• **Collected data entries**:
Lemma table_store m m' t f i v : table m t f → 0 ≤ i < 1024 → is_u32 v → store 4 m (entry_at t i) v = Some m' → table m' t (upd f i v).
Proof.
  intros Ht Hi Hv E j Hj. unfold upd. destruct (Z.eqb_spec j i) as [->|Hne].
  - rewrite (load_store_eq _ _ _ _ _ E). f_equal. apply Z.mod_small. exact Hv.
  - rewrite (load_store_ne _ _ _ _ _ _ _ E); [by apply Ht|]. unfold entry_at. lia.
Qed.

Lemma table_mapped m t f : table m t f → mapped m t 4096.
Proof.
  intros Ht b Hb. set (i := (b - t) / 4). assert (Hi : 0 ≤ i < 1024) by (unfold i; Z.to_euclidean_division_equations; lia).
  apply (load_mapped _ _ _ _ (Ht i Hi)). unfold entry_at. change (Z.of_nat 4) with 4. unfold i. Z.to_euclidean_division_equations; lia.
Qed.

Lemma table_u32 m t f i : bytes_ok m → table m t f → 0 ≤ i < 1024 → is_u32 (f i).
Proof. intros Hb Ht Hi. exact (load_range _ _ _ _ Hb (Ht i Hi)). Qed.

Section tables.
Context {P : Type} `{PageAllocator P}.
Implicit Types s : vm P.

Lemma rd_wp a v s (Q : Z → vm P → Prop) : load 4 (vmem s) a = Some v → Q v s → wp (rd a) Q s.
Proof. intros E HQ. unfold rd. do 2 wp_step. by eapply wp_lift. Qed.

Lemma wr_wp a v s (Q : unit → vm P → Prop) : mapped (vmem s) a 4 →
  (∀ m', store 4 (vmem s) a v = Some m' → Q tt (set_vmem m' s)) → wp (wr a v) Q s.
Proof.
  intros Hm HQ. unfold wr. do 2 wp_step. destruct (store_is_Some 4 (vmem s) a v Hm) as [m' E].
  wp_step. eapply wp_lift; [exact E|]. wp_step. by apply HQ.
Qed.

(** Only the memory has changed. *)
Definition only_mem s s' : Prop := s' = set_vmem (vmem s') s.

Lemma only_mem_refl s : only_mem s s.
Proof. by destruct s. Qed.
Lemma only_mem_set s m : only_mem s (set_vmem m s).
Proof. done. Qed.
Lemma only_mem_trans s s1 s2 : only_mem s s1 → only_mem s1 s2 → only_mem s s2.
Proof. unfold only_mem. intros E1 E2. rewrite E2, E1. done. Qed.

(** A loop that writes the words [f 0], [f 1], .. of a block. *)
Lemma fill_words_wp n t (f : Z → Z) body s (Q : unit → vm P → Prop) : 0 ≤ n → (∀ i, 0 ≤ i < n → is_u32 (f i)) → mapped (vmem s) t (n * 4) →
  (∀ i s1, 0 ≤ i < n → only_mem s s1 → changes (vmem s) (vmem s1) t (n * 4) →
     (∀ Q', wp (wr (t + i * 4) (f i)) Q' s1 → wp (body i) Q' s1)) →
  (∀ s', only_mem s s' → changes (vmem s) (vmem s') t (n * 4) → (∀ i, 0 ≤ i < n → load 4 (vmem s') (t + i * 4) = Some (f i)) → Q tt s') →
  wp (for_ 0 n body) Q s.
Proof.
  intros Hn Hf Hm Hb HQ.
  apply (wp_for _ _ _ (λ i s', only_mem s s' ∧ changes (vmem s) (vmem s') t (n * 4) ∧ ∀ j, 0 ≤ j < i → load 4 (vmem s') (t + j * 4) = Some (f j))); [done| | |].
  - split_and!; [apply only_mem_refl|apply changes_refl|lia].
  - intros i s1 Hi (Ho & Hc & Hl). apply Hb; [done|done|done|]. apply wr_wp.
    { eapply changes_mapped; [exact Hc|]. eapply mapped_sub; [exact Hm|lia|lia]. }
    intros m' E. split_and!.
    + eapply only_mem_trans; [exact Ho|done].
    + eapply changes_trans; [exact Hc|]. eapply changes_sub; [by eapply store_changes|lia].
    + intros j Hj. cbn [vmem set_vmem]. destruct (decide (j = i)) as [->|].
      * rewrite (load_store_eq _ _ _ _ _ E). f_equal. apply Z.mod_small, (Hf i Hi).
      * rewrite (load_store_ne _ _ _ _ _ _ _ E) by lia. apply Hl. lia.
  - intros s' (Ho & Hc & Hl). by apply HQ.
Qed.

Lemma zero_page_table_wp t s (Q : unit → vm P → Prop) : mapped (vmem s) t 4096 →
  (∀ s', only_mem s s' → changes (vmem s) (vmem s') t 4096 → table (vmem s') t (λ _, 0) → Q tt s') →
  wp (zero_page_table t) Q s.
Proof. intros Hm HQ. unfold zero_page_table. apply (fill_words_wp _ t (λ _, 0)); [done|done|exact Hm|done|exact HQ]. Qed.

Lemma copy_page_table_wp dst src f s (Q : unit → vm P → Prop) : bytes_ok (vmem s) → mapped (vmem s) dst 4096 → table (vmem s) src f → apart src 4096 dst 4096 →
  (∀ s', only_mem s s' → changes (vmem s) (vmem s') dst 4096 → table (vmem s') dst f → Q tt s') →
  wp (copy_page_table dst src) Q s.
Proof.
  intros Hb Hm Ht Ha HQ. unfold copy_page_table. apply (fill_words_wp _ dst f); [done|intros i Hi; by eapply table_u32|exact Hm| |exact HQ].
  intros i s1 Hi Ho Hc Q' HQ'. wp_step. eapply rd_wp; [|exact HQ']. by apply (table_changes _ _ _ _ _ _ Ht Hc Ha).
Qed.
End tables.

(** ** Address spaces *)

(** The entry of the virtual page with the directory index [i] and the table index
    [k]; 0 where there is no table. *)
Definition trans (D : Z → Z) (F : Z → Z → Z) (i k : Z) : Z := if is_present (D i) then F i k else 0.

• **Task statement**: Output exactly the lines of the records from the first through the one bearing "Implicit Types s : vm P.", both ends included.

• **Task result**:
Lemma table_store m m' t f i v : table m t f → 0 ≤ i < 1024 → is_u32 v → store 4 m (entry_at t i) v = Some m' → table m' t (upd f i v).
Proof.
  intros Ht Hi Hv E j Hj. unfold upd. destruct (Z.eqb_spec j i) as [->|Hne].
  - rewrite (load_store_eq _ _ _ _ _ E). f_equal. apply Z.mod_small. exact Hv.
  - rewrite (load_store_ne _ _ _ _ _ _ _ E); [by apply Ht|]. unfold entry_at. lia.
Qed.

Lemma table_mapped m t f : table m t f → mapped m t 4096.
Proof.
  intros Ht b Hb. set (i := (b - t) / 4). assert (Hi : 0 ≤ i < 1024) by (unfold i; Z.to_euclidean_division_equations; lia).
  apply (load_mapped _ _ _ _ (Ht i Hi)). unfold entry_at. change (Z.of_nat 4) with 4. unfold i. Z.to_euclidean_division_equations; lia.
Qed.

Lemma table_u32 m t f i : bytes_ok m → table m t f → 0 ≤ i < 1024 → is_u32 (f i).
Proof. intros Hb Ht Hi. exact (load_range _ _ _ _ Hb (Ht i Hi)). Qed.

Section tables.
Context {P : Type} `{PageAllocator P}.
Implicit Types s : vm P.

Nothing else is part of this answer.